Water polo league season

1927 Országos Bajnokság I (men's water polo) was the 21st water polo championship in Hungary. There were seven teams who played one-round match for the title.

== Final list ==

| # | Team | M | W | D | L | G+ | G− | P |
|---|---|---|---|---|---|---|---|---|
| 1. | Ferencvárosi TC | 6 | 6 | 0 | 0 | 40 | 11 | 12 |
| 2. | III. ker.

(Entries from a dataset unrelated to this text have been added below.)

(* ===== verification/Repair.v ===== *)
(** * db/repair: repairing a database

    Models src/db/repair.cc, and [DestroyDB] of src/db/db_impl.cc.  A repair turns the
    logs into tables, scans every table for its bounds and its largest sequence
    number, copies what can be read of the tables that cannot be read to the end, and
    writes a new manifest that has all of them in level 0.  Messages to the
    information log are left out.  [None] is a failed assertion, or too little fuel.

    An open iterator over a table works on its own copy of the block cache, as in
    InputIterator.v; the handle of the table is released when the iterator is
    deleted. *)

From Stdlib Require Import Sorted.
From stdpp Require Import gmap sorting.
From S2P Require Import Prelude Coding Comparator Crc32c Bloom DbFormat Status Iterator IteratorWrapper TwoLevelIterator BlockBuilder Block Format FilterBlock TableBuilder Table SkipList MemTable UserView MemIter WriteBatch Filename.
From S2P Require Import VersionEdit Options Version VersionGet InternalTable TableCache BuildTable LogWriter LogReader LogReplay Compaction InputIterator DBImpl.

(** The calls of [Env] that only [DestroyDB] makes. *)
Class EnvRemoval (E : Type) := {
  UnlockFile : bytes -> E -> E;
  RemoveDir : bytes -> E -> E;
}.

Section Repair.
Context `{CS : Checksum} {E F RA W KC H K : Type} {SF : SequentialFile F} {R : RandomAccessFile RA} {WF : WritableFile W}.
Context {LF : LogFiles E W} {NS : SequentialFiles E F} {AF : AppendableFiles E W} {EF : EnvFiles E} {ED : EnvDirectory E}.
Context {RF : RandomAccessFiles E RA} {TF : TableFiles E W} {CO : CacheOps KC H (Table RA) TableDeleter} {BC : BlockCache K}.
Variables (Snappy Zstd : Compressor) (C : Comparator) (comparator_name dbname_ : bytes) (options_ : Options).
Notation TC := (TableCacheState E KC K).

(** ** The state *)

Record TableInfo := mkTableInfo { ti_meta : FileMetaData; max_sequence : Z }.

(** The members that change; the environment is in the table cache.  [edit_] is only
    used in [WriteDescriptor]. *)
Record Repairer := mkRepairer {
  manifests_ : list bytes;
  table_numbers_ : list Z;
  logs_ : list Z;
  tables_ : list TableInfo;
  rp_next_file_number : Z;
  rp_table_cache : TC;
}.

Definition Repairer_new (tc : TC) : Repairer := mkRepairer [] [] [] [] 1 tc.

Notation rp_env r := (tcs_env (rp_table_cache r)).
Definition with_rp_cache (tc : TC) (r : Repairer) : Repairer := mkRepairer (manifests_ r) (table_numbers_ r) (logs_ r) (tables_ r) (rp_next_file_number r) tc.
Definition with_rp_env (e : E) (r : Repairer) : Repairer := with_rp_cache (with_tcs_env e (rp_table_cache r)) r.
Definition add_table (t : TableInfo) (r : Repairer) : Repairer :=
  mkRepairer (manifests_ r) (table_numbers_ r) (logs_ r) (tables_ r ++ [t]) (rp_next_file_number r) (rp_table_cache r).
Definition add_table_number (n : Z) (r : Repairer) : Repairer :=
  mkRepairer (manifests_ r) (table_numbers_ r ++ [n]) (logs_ r) (tables_ r) (rp_next_file_number r) (rp_table_cache r).

(** [next_file_number_++] *)
Definition take_number (r : Repairer) : Z * Repairer :=
  (rp_next_file_number r, mkRepairer (manifests_ r) (table_numbers_ r) (logs_ r) (tables_ r) (u64 (rp_next_file_number r + 1)) (rp_table_cache r)).

(** ** [FindFiles] *)

Definition find_file (filename : bytes) (r : Repairer) : Repairer :=
  match ParseFileName filename with
  | Some (_, kDescriptorFile) =>
      mkRepairer (manifests_ r ++ [filename]) (table_numbers_ r) (logs_ r) (tables_ r) (rp_next_file_number r) (rp_table_cache r)
  | Some (number, type) =>
      let next := if rp_next_file_number r <? u64 (number + 1) then u64 (number + 1) else rp_next_file_number r in
      mkRepairer (manifests_ r) (if bool_decide (type = kTableFile) then table_numbers_ r ++ [number] else table_numbers_ r)
        (if bool_decide (type = kLogFile) then logs_ r ++ [number] else logs_ r) (tables_ r) next (rp_table_cache r)
  | None => r
  end.

Definition FindFiles (r : Repairer) : Status * Repairer :=
  let '(status, filenames) := GetChildren dbname_ (rp_env r) in
  if negb (ok status) then (status, r)
  else if bool_decide (filenames = []) then (IOError dbname_ (cstr "repair found no files"), r)
  else (OK, fold_left (fun r filename => find_file filename r) filenames r).

(** ** [ArchiveFile] *)

(** The string up to a zero. *)
Fixpoint c_str (s : bytes) : bytes :=
  match s with
  | [] => []
  | c :: s => if bool_decide (c = x00) then [] else c :: c_str s
  end.

(** [strrchr(s, '/')]: the last index. *)
Fixpoint last_slash (s : bytes) : option nat :=
  match s with
  | [] => None
  | c :: s =>
      match last_slash s with
      | Some i => Some (Datatypes.S i)
      | None => if bool_decide (c = x2f) then Some O else None
      end
  end.

Definition archive_dir (fname : bytes) : bytes :=
  (match last_slash (c_str fname) with Some i => take i fname | None => [] end) ++ cstr "/lost".
Definition archive_name (fname : bytes) : bytes :=
  archive_dir fname ++ cstr "/" ++ (match last_slash (c_str fname) with Some i => drop (i + 1) (c_str fname) | None => c_str fname end).

Definition ArchiveFile (fname : bytes) (env : E) : E := (Filename.RenameFile (CreateDir (archive_dir fname) env) fname (archive_name fname)).2.

(** ** [ConvertLogToTable] *)

(** Errors are logged, and the loop goes on. *)
Definition convert_record (record : bytes) (mem : MemTable) : option (bool * MemTable) :=
  if zlen record <? 12 then Some (true, mem)
  else mem ← (InsertInto C (SetContents record) mem).2; Some (true, mem).

Definition ConvertLogToTable (fuel : nat) (log : Z) (r : Repairer) : option (Status * Repairer) :=
  match NewSequentialFile (LogFileName dbname_ log) (rp_env r) with
  | inl status => Some (status, r)
  | inr lfile =>
      mem ← record_loop (fun _ => OK) (fun _ mem => mem) convert_record fuel fuel (Reader_new lfile (Some []) false 0) MemTable_new;
      let '(n, r) := take_number r in
      '(status, meta, tc) ← BuildTable (S := MemTableIterator) (I := MemTableIterator_Iterator C) Snappy Zstd dbname_ options_ (Datatypes.S (length (nodes mem)))
        (MemTable_NewIterator mem) (FileMetaData_new n 0 [] []) (rp_table_cache r);
      let r := with_rp_cache tc r in
      Some (status, if ok status && (0 <? file_size meta) then add_table_number n r else r)
  end.

Definition ConvertLogFilesToTables (fuel : nat) (r : Repairer) : option Repairer :=
  foldl (fun r log =>
    r ← r;
    '(_, r) ← ConvertLogToTable fuel log r;
    Some (with_rp_env (ArchiveFile (LogFileName dbname_ log) (rp_env r)) r)) (Some r) (logs_ r).

(** ** [ScanTable] *)

Definition table_options : ReadOptions := mkReadOptions (paranoid_checks options_) true None.

(** The iterator, and the handle of its table. *)
Definition NewTableIterator (meta : FileMetaData) (tc : TC) : option (FileIterator * option H * TC) :=
  '(r, tc) ← TableCache_NewIterator Snappy Zstd dbname_ options_ (number meta) (file_size meta) tc;
  Some (match r with
        | inl s => (inl (NewErrorIterator s), None, tc)
        | inr (it, table, handle) => (inr (table, it), Some handle, tc)
        end).

Definition delete_iterator (handle : option H) (tc : TC) : option TC :=
  match handle with Some h => UnrefEntry h tc | None => Some tc end.

Section Scan.
Context {S : Type} {I : Iterator.Iterator S}.

(** [for (iter->SeekToFirst(); iter->Valid(); iter->Next())], with the variable
    [empty]. *)
Fixpoint scan_loop (fuel : nat) (iter : S) (empty : bool) (t : TableInfo) : option (S * TableInfo) :=
  match fuel with
  | O => None
  | Datatypes.S fuel =>
      if it_Valid iter then
        key ← it_key iter;
        let '(empty, t) :=
          match ParseInternalKey key with
          | None => (empty, t)
          | Some parsed =>
              let meta := with_largest key (if empty then with_smallest key (ti_meta t) else ti_meta t) in
              (false, mkTableInfo meta (if max_sequence t <? sequence parsed then sequence parsed else max_sequence t))
          end in
        iter ← it_Next iter;
        scan_loop fuel iter empty t
      else Some (iter, t)
  end.

(** The loop of [RepairTable]; [counter] is the number of entries. *)
Fixpoint copy_loop (fuel : nat) (iter : S) (builder : TableBuilder W) (counter : nat) : option (S * TableBuilder W * nat) :=
  match fuel with
  | O => None
  | Datatypes.S fuel =>
      if it_Valid iter then
        key ← it_key iter;
        value ← it_value iter;
        builder ← Add Snappy Zstd builder key value;
        iter ← it_Next iter;
        copy_loop fuel iter builder (Datatypes.S counter)
      else Some (iter, builder, counter)
  end.
End Scan.

(** ** [RepairTable] *)

Definition RepairTable (fuel : nat) (src : bytes) (t : TableInfo) (r : Repairer) : option Repairer :=
  let '(n, r) := take_number r in
  let copy := TableFileName dbname_ n in
  let '(f, env) := NewWritableFile copy (rp_env r) in
  let r := with_rp_env env r in
  match f with
  | inl _ => Some r
  | inr file =>
      '(iter, handle, tc) ← NewTableIterator (ti_meta t) (rp_table_cache r);
      iter ← it_SeekToFirst (Iterator := File_Iterator Snappy Zstd fuel table_options) iter;
      '(_, builder, counter) ← copy_loop (I := File_Iterator Snappy Zstd fuel table_options) fuel iter (TableBuilder_new options_ file) 0;
      tc ← delete_iterator handle tc;
      let r := with_rp_env (ArchiveFile src (tcs_env tc)) (with_rp_cache tc r) in
      '(s, t, builder) ← (if (counter =? 0)%nat then builder ← Abandon builder; Some (OK, t, builder)
                          else '(s, builder) ← Finish Snappy Zstd builder;
                               Some (s, if ok s then mkTableInfo (with_size (FileSize builder) (ti_meta t)) (max_sequence t) else t, builder));
      let '(s, env) := if ok s then CloseWritableFile copy (r_file builder) (rp_env r) else (s, rp_env r) in
      let '(s, added, env) :=
        if (0 <? counter)%nat && ok s then
          let '(s, env) := Filename.RenameFile env copy (TableFileName dbname_ (number (ti_meta t))) in (s, ok s, env)
        else (s, false, env) in
      let r := with_rp_env env r in
      let r := if added then add_table t r else r in
      Some (if negb (ok s) then with_rp_env (Filename.RemoveFile (rp_env r) copy).2 r else r)
  end.

Definition ScanTable (fuel : nat) (n : Z) (r : Repairer) : option Repairer :=
  let '(fname, size) :=
    match GetFileSize (TableFileName dbname_ n) (rp_env r) with
    | inr size => (TableFileName dbname_ n, Some size)
    | inl _ => (SSTTableFileName dbname_ n, match GetFileSize (SSTTableFileName dbname_ n) (rp_env r) with inr size => Some size | inl _ => None end)
    end in
  match size with
  | None => Some (with_rp_env (ArchiveFile (SSTTableFileName dbname_ n) (ArchiveFile (TableFileName dbname_ n) (rp_env r))) r)
  | Some size =>
      let t := mkTableInfo (FileMetaData_new n size [] []) 0 in
      '(iter, handle, tc) ← NewTableIterator (ti_meta t) (rp_table_cache r);
      iter ← it_SeekToFirst (Iterator := File_Iterator Snappy Zstd fuel table_options) iter;
      '(iter, t) ← scan_loop (I := File_Iterator Snappy Zstd fuel table_options) fuel iter true t;
      tc ← delete_iterator handle tc;
      let r := with_rp_cache tc r in
      if ok (it_status (Iterator := File_Iterator Snappy Zstd fuel table_options) iter) then Some (add_table t r) else RepairTable fuel fname t r
  end.

Definition ExtractMetaData (fuel : nat) (r : Repairer) : option Repairer :=
  foldl (fun r n => r ← r; ScanTable fuel n r) (Some r) (table_numbers_ r).

(** ** [WriteDescriptor] *)

Definition descriptor_edit (r : Repairer) : VersionEdit :=
  let max_sequence := fold_left (fun m t => if m <? max_sequence t then max_sequence t else m) (tables_ r) 0 in
  let edit := SetLastSequence (SetNextFile (SetLogNumber (SetComparatorName Clear comparator_name) 0) (rp_next_file_number r)) max_sequence in
  fold_left (fun edit t => AddFile edit 0 (number (ti_meta t)) (file_size (ti_meta t)) (smallest (ti_meta t)) (largest (ti_meta t))) (tables_ r) edit.

Definition write_descriptor (r : Repairer) (env : E) : Status * E :=
  let tmp := TempFileName dbname_ 1 in
  let '(f, env) := NewWritableFile tmp env in
  match f with
  | inl status => (status, env)
  | inr file =>
      let '(status, log) := AddRecord (Writer_new file) (EncodeTo (descriptor_edit r) []) in
      let '(status, env) := if ok status then CloseWritableFile tmp (dest_ log) env else (status, env) in
      if negb (ok status) then (status, (Filename.RemoveFile env tmp).2)
      else
        let env := fold_left (fun env manifest => ArchiveFile (dbname_ ++ cstr "/" ++ manifest) env) (manifests_ r) env in
        let '(status, env) := Filename.RenameFile env tmp (DescriptorFileName dbname_ 1) in
        if ok status then SetCurrentFile env dbname_ 1 else (status, (Filename.RemoveFile env tmp).2)
  end.

Definition WriteDescriptor (r : Repairer) : Status * Repairer :=
  let '(status, env) := write_descriptor r (rp_env r) in (status, with_rp_env env r).

(** ** [Run] *)

Definition Run (fuel : nat) (r : Repairer) : option (Status * Repairer) :=
  let '(status, r) := FindFiles r in
  if ok status then
    r ← ConvertLogFilesToTables fuel r;
    r ← ExtractMetaData fuel r;
    Some (WriteDescriptor r)
  else Some (status, r).

(** The status, and the environment. *)
Definition RepairDB (fuel : nat) (tc : TC) : option (Status * E) :=
  '(status, r) ← Run fuel (Repairer_new tc); Some (status, rp_env r).
End Repair.

(** ** [DestroyDB] *)

Section Destroy.
Context {E : Type} {EF : EnvFiles E} {ED : EnvDirectory E} {ER : EnvRemoval E}.

(** A file of the database, but for the lock. *)
Definition destroys (filename : bytes) : bool :=
  match ParseFileName filename with Some (_, type) => negb (bool_decide (type = kDBLockFile)) | None => false end.

Definition destroy_files (dbname : bytes) (filenames : list bytes) (env : E) : Status * E :=
  fold_left (fun '(result, env) filename =>
    if destroys filename then
      let '(del, env) := Filename.RemoveFile env (dbname ++ cstr "/" ++ filename) in
      (if ok result && negb (ok del) then del else result, env)
    else (result, env)) filenames (OK, env).

Definition DestroyDB (dbname : bytes) (env : E) : Status * E :=
  let '(result, filenames) := GetChildren dbname env in
  if negb (ok result) then (OK, env)
  else
    let lockname := LockFileName dbname in
    let '(result, env) := LockFile lockname env in
    if ok result then
      let '(result, env) := destroy_files dbname filenames env in
      let env := UnlockFile lockname env in
      let env := (Filename.RemoveFile env lockname).2 in
      (result, RemoveDir dbname env)
    else (result, env).

End Destroy.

TVE | 6 | 5 | 0 | 1 | 43 | 10 | 10 |
| 3. | MTK | 6 | 3 | 0 | 2 | 24 | 14 | 8 |
| 4. | Újpesti TE | 6 | 2 | 0 | 3 | 28 | 19 | 6 |
| 5. | MAC | 6 | 2 | 0 | 4 | 14 | 25 | 4 |
| 6. | Nemzeti SC | 6 | 1 | 0 | 5 | 13 | 43 | 2 |
| 7. | MUE | 6 | 0 | 0 | 6 | 6 | 46 | 0 |

- M: Matches W: Win D: Drawn L: Lost G+: Goals earned G−: Goals got P: Point

| OB I 1927 Champions |
|---|
| Ferencváros 12th Title |

== 2. Class ==

1. OTE 8, 2. BSZKRT SE 4, 3. BEAC 4 pont, Postás and VAC cancelled their participation.

== Countryside ==

1. MOVE Eger SE, 2. Szegedi UE, 3. Pannonia UE Sopron, 4. Tatatóvárosi AC.

== Sources ==
- Gyarmati Dezső: Aranykor (Hérodotosz Könyvkiadó és Értékesítő Bt., Budapest, 2002.)